Loin des projecteurs, l’ancien chef d’État, Joseph Kabila, condamné par la justice en RDC, continue de faire parler de lui. Dans les réseaux, une vidéo récemment relayée montre un ancien cercle de décision : entrevues, réunions, et un message martelé avec constance. En toile de fond, une musique qui, comme un écho venu de l’opposition d’hier, porte une phrase simple : « Ne touchez pas à la constitution ».

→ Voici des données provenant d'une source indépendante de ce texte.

(* ===== verification/Submit.v ===== *)
(** Submitting a request ([src/src/libxdma.c], [xdma_xfer_submit],
    [xdma_xfer_submit_nowait] and [xdma_xfer_completion]): the request is sent
    one transfer at a time through the engine's queue.

    [interfere] is what other code does to the state while the submitter does
    not hold [engine->lock]: the interrupt work, the polling thread, other
    submitters, the device writing results.  It is called wherever the
    submitter is about to take the lock. *)
From S2P Require Import Prelude Hw Desc Types Request Engine Transfer.

(** * Common parts *)

Definition dir_of (write : bool) : dma_data_direction :=
  if write then DMA_TO_DEVICE else DMA_FROM_DEVICE.

(** The guards on the device and the channel; the handle is the one the
    registry has for the device ([debug_check_dev_hndl]). *)
Definition check_channel (d : xdma_dev) (hndl_ok : bool) (channel : Z)
    (write : bool) : Z :=
  if negb hndl_ok then - EINVAL
  else if write
  then (if xd_h2c_channel_max d <=? channel then - EINVAL else 0)
  else (if xd_c2h_channel_max d <=? channel then - EINVAL else 0).

(** The guards on the engine. *)
Definition check_engine (e : xdma_engine) (d : xdma_dev) (write : bool) : Z :=
  if negb (e_magic e =? MAGIC_ENGINE) then - EINVAL
  else if xdma_device_flag_check XDEV_FLAG_OFFLINE d then - EBUSY
  else if bool_decide (e_dir e = dir_of write) then 0 else - EINVAL.

Section submit.
Context `{Platform} `{ModParams}.
Context (interfere : est -> est).

Definition others : M est unit := modify interfere.

Definition set_transfer (id : nat) (x : xdma_transfer) : M est unit :=
  modify (fun s => s <| st_xfers ::= <[id := x]> |>).

(** [dma_map_sg] and the check of the number of entries. *)
Definition map_sgt (dma_mapped : bool) (sgt : sg_table)
    : M est (Z * sg_table) :=
  if dma_mapped then
    ret (if nents sgt =? 0 then (- EIO, sgt) else (0, sgt))
  else
    let* n := kcall "dma_map_sg" [orig_nents sgt] in
    let n := i32 n in
    ret (if n =? 0 then (- EIO, sgt) else (0, sgt <| nents := u32 n |>)).

(** The label [unmap_sgl]. *)
Definition unmap_sgt (dma_mapped : bool) (sgt : sg_table) : M est sg_table :=
  if negb dma_mapped && negb (nents sgt =? 0) then
    let* _ := kcall "dma_unmap_sg" [orig_nents sgt] in
    ret (sgt <| nents := 0 |>)
  else ret sgt.

(** The request's next transfer, built under [engine->lock].  [None] where
    [transfer_init] leaves its arrays. *)
Definition init_transfer (id : nat) (req : xdma_request_cb)
    : M est (option (xdma_request_cb * xdma_transfer)) :=
  do* others in
  let* e := engine in
  match transfer_init e req with
  | None => ret None
  | Some (e, req, x) =>
      do* set_engine (fun _ => e) in
      do* set_transfer id x in
      ret (Some (req, x))
  end.

(** [transfer_destroy] and the descriptors given back. *)
Definition destroy_transfer (id : nat) (sgt : sg_table) : M est sg_table :=
  let* x := xfer id in
  let* e := engine in
  let '(e, sgt', unmapped) := transfer_destroy x sgt e in
  do* set_engine (fun _ => e) in
  do* when unmapped
        (let* _ := kcall "dma_unmap_sg" [nents sgt] in ret tt) in
  ret sgt'.

Definition release_descs (id : nat) : M est unit :=
  let* x := xfer id in
  set_engine (fun e => e <| e_desc_used ::= fun u => i32 (u - x_desc_num x) |>).

(** Bytes of the first [n] results of a streaming C2H transfer. *)
Fixpoint results_length (n : nat) (results : list xdma_result) (i : Z) : Z :=
  match n with
  | O => 0
  | S n' =>
      from_option r_length 0 (zlookup results i) +
      results_length n' results (i + 1)
  end.

(** What a completed transfer adds to [done]. *)
Definition transfer_bytes (e : xdma_engine) (x : xdma_transfer) (cmpl : Z) : Z :=
  if streaming_c2h e
  then results_length (Z.to_nat cmpl) (default [] (e_cyclic_result e))
         (x_res_virt x)
  else x_len x.

(** * [xdma_xfer_submit] *)

(** The [switch] on the state of the transfer: the result code, the bytes done
    and the software descriptors left. *)
Definition submit_result (id : nat) (done rest : Z) : M est (Z * Z * Z) :=
  let* x := xfer id in
  let* e := engine in
  match x_state x with
  | TRANSFER_STATE_COMPLETED =>
      ret (0, done + transfer_bytes e x (x_desc_cmpl x),
           if streaming_c2h e && e_eop_flush e then 0 else rest)
  | TRANSFER_STATE_FAILED => ret (- EIO, done, rest)
  | _ =>
      let* rv := xfer_timeout id in
      ret (rv, done, rest)
  end.

(** The flags of a built transfer; [rest]: the software descriptors left after
    it. *)
Definition mark_transfer (id : nat) (dma_mapped : bool) (rest : Z) : M est unit :=
  do* when (negb dma_mapped)
        (set_xfer id (fun x => x <| x_flags := XFER_FLAG_NEED_UNMAP |>)) in
  when (rest =? 0)
    (set_xfer id (fun x => x <| x_last_in_request := true |> <| x_sgt := true |>)).

Definition wake_thread : M est unit :=
  let* e := engine in
  match e_cmplthp e with
  | Some t => let* _ := kcall "xdma_kthread_wakeup" [Z.of_nat t] in ret tt
  | None => ret tt
  end.

(** From the busy-wait on the state of the queued transfer to the end of the
    iteration; [None]: the busy-wait never ends. *)
Definition finish_transfer (id : nat) (req : xdma_request_cb) (sgt : sg_table)
    (rest done : Z)
    : M est (option (Z * Z * Z * xdma_request_cb * sg_table)) :=
  let* x := xfer id in
  if bool_decide (x_state x = TRANSFER_STATE_NEW) then ret None
  else
    let* (rv, done, rest) := submit_result id done rest in
    do* release_descs id in
    let* sgt := destroy_transfer id sgt in
    ret (Some (rv, done, rest, req, sgt)).

(** One iteration of the [while (nents)] loop: the result code, the bytes
    done, the software descriptors left, the request and the table.  [None]:
    [transfer_init] leaves its arrays, or the busy-wait does not end. *)
Definition submit_transfer (id : nat) (dma_mapped : bool)
    (req : xdma_request_cb) (sgt : sg_table) (rest done : Z)
    : M est (option (Z * Z * Z * xdma_request_cb * sg_table)) :=
  let* built := init_transfer id req in
  match built with
  | None => ret None
  | Some (req, x) =>
      let rest := i32 (rest - x_desc_num x) in
      do* mark_transfer id dma_mapped rest in
      do* others in
      let* rv := transfer_queue id in
      if rv <? 0 then ret (Some (rv, done, rest, req, sgt))
      else
        do* wake_thread in
        do* others in
        finish_transfer id req sgt rest done
  end.

(** The loop. *)
Fixpoint submit_loop (fuel : nat) (id : nat) (dma_mapped : bool)
    (req : xdma_request_cb) (sgt : sg_table) (rest done : Z)
    : M est (option (Z * Z * sg_table)) :=
  match fuel with
  | O => ret None
  | S fuel' =>
      if rest =? 0 then ret (Some (0, done, sgt))
      else
        let* r := submit_transfer id dma_mapped req sgt rest done in
        match r with
        | None => ret None
        | Some (rv, done, rest, req, sgt) =>
            if rv <? 0 then ret (Some (rv, done, sgt))
            else submit_loop fuel' id dma_mapped req sgt rest done
        end
  end.

(** [tfer]: the request's two transfers, of which this function uses the
    first. *)
Definition xdma_xfer_submit (hndl_ok : bool) (channel : Z) (write : bool)
    (ep_addr : Z) (sgt : sg_table) (dma_mapped : bool) (tfer : nat * nat)
    : M est (option (Z * sg_table)) :=
  let* d := gets st_dev in
  let* e := engine in
  let rv := check_channel d hndl_ok channel write in
  if negb (rv =? 0) then ret (Some (rv, sgt))
  else
    let rv := check_engine e d write in
    if negb (rv =? 0) then ret (Some (rv, sgt))
    else
      let* (rv, sgt) := map_sgt dma_mapped sgt in
      if negb (rv =? 0) then ret (Some (rv, sgt))
      else
        let* req := xdma_init_request sgt ep_addr [fst tfer; snd tfer] in
        match req with
        | None => ret None
        | Some None =>
            let* sgt := unmap_sgt dma_mapped sgt in
            ret (Some (- ENOMEM, sgt))
        | Some (Some req) =>
            let rest := i32 (rq_sw_desc_cnt req) in
            let* r := submit_loop (S (Z.to_nat rest)) (fst tfer) dma_mapped
                        req sgt rest 0 in
            match r with
            | None => ret None
            | Some (rv, done, sgt) =>
                let* sgt := unmap_sgt dma_mapped sgt in
                do* xdma_request_free (rq_ptr req) in
                ret (Some (if done =? 0 then rv else done, sgt))
            end
        end.

(** * [xdma_xfer_submit_nowait] *)

(** [&req->tfer[tfer_idx]]: [None] beyond the two transfers of a request. *)
Definition tfer_at (req : xdma_request_cb) (i : Z) : option nat :=
  zlookup (rq_tfer req) i.

(** The loop queues every transfer; the request and the number queued. *)
Fixpoint nowait_loop (fuel : nat) (dma_mapped : bool) (cb : option Z)
    (req : xdma_request_cb) (rest tfer_idx : Z)
    : M est (option (Z * xdma_request_cb)) :=
  match fuel with
  | O => ret None
  | S fuel' =>
      if rest =? 0 then ret (Some (- EIOCBQUEUED, req))
      else
        match tfer_at req tfer_idx with
        | None => ret None
        | Some id =>
            let* built := init_transfer id req in
            match built with
            | None => ret None
            | Some (req, x) =>
                do* set_xfer id (fun x => x <| x_cb := cb |>) in
                let rest := i32 (rest - x_desc_num x) in
                do* mark_transfer id dma_mapped rest in
                do* others in
                let* rv := transfer_queue id in
                if rv <? 0 then ret (Some (rv, req))
                else nowait_loop fuel' dma_mapped cb req rest (tfer_idx + 1)
            end
        end
  end.

Definition xdma_xfer_submit_nowait (cb : option Z) (hndl_ok : bool)
    (channel : Z) (write : bool) (ep_addr : Z) (sgt : sg_table)
    (dma_mapped : bool) (tfer : nat * nat)
    : M est (option (Z * option xdma_request_cb * sg_table)) :=
  let* d := gets st_dev in
  let* e := engine in
  let rv := check_channel d hndl_ok channel write in
  if negb (rv =? 0) then ret (Some (rv, None, sgt))
  else
    let rv := check_engine e d write in
    if negb (rv =? 0) then ret (Some (rv, None, sgt))
    else
      let* (rv, sgt) := map_sgt dma_mapped sgt in
      if negb (rv =? 0) then ret (Some (rv, None, sgt))
      else
        let* req := xdma_init_request sgt ep_addr [fst tfer; snd tfer] in
        match req with
        | None => ret None
        | Some None =>
            let* sgt := unmap_sgt dma_mapped sgt in
            ret (Some (- ENOMEM, None, sgt))
        | Some (Some req) =>
            let req := req <| rq_cb := cb |> in
            let rest := i32 (rq_sw_desc_cnt req) in
            let* r := nowait_loop (S (Z.to_nat rest)) dma_mapped cb req rest 0 in
            match r with
            | None => ret None
            | Some (rv, req) =>
                if rv =? - EIOCBQUEUED then ret (Some (rv, Some req, sgt))
                else
                  let* sgt := unmap_sgt dma_mapped sgt in
                  do* xdma_request_free (rq_ptr req) in
                  ret (Some (rv, None, sgt))
            end
        end.

(** * [xdma_xfer_completion] *)

Definition completion_result (id : nat) (done : Z) : M est (Z * Z) :=
  let* x := xfer id in
  let* e := engine in
  match x_state x with
  | TRANSFER_STATE_COMPLETED =>
      ret (0, done + transfer_bytes e x (x_desc_num x))
  | TRANSFER_STATE_FAILED => ret (- EIO, done)
  | _ =>
      let* _ := engine_status_read false true in
      let* _ := transfer_abort id in
      let* _ := xdma_engine_stop in
      ret (- ERESTARTSYS, done)
  end.

Fixpoint completion_loop (fuel : nat) (req : xdma_request_cb) (sgt : sg_table)
    (rest done tfer_idx : Z) : M est (option (Z * sg_table)) :=
  match fuel with
  | O => ret None
  | S fuel' =>
      if rest =? 0 then ret (Some (done, sgt))
      else
        match tfer_at req tfer_idx with
        | None => ret None
        | Some id =>
            do* others in
            let* x := xfer id in
            let rest := i32 (rest - x_desc_num x) in
            let* (rv, done) := completion_result id done in
            let* sgt := destroy_transfer id sgt in
            do* release_descs id in
            if rv <? 0 then ret (Some (done, sgt))
            else completion_loop fuel' req sgt rest done (tfer_idx + 1)
        end
  end.

Definition xdma_xfer_completion (req : xdma_request_cb) (channel : Z)
    (write : bool) (sgt : sg_table) (dma_mapped : bool)
    : M est (option (Z * sg_table)) :=
  let* d := gets st_dev in
  let* e := engine in
  let rv := check_channel d true channel write in
  if negb (rv =? 0) then ret (Some (rv, sgt))
  else if negb (e_magic e =? MAGIC_ENGINE) then ret (Some (- EINVAL, sgt))
  else
    let rest := i32 (rq_sw_desc_cnt req) in
    let* r := completion_loop (S (Z.to_nat rest)) req sgt rest 0 0 in
    match r with
    | None => ret None
    | Some (done, sgt) =>
        let* sgt := unmap_sgt dma_mapped sgt in
        do* xdma_request_free (rq_ptr req) in
        ret (Some (done, sgt))
    end.
End submit.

Et dans le décor des arguments, Kabila avance son appui : l’article 64 de la Constitution. Or, côté “pro-changement”, la question revient, lancinante : cet article ne préciserait pas clairement comment s’y opposer. Par quelle voie légale faudra-t-il mener le combat — et surtout, obtenir le non-changement? Faut-il contester, par les mécanismes officiels, ou bien s’en tenir à une posture plus frontale, comme le suggère l’opposition actuelle, qui agite le spectre d’une “dictature” ?
Pendant que l’un prépare sa ligne juridique et symbolique, l’autre camp s’active sur un autre terrain : la mobilisation de proximité, les slogans, les rendez-vous. Plus d’un proche du pouvoir, lui aussi, semble chercher à amplifier le rythme avec la campagne “tiii na 3”.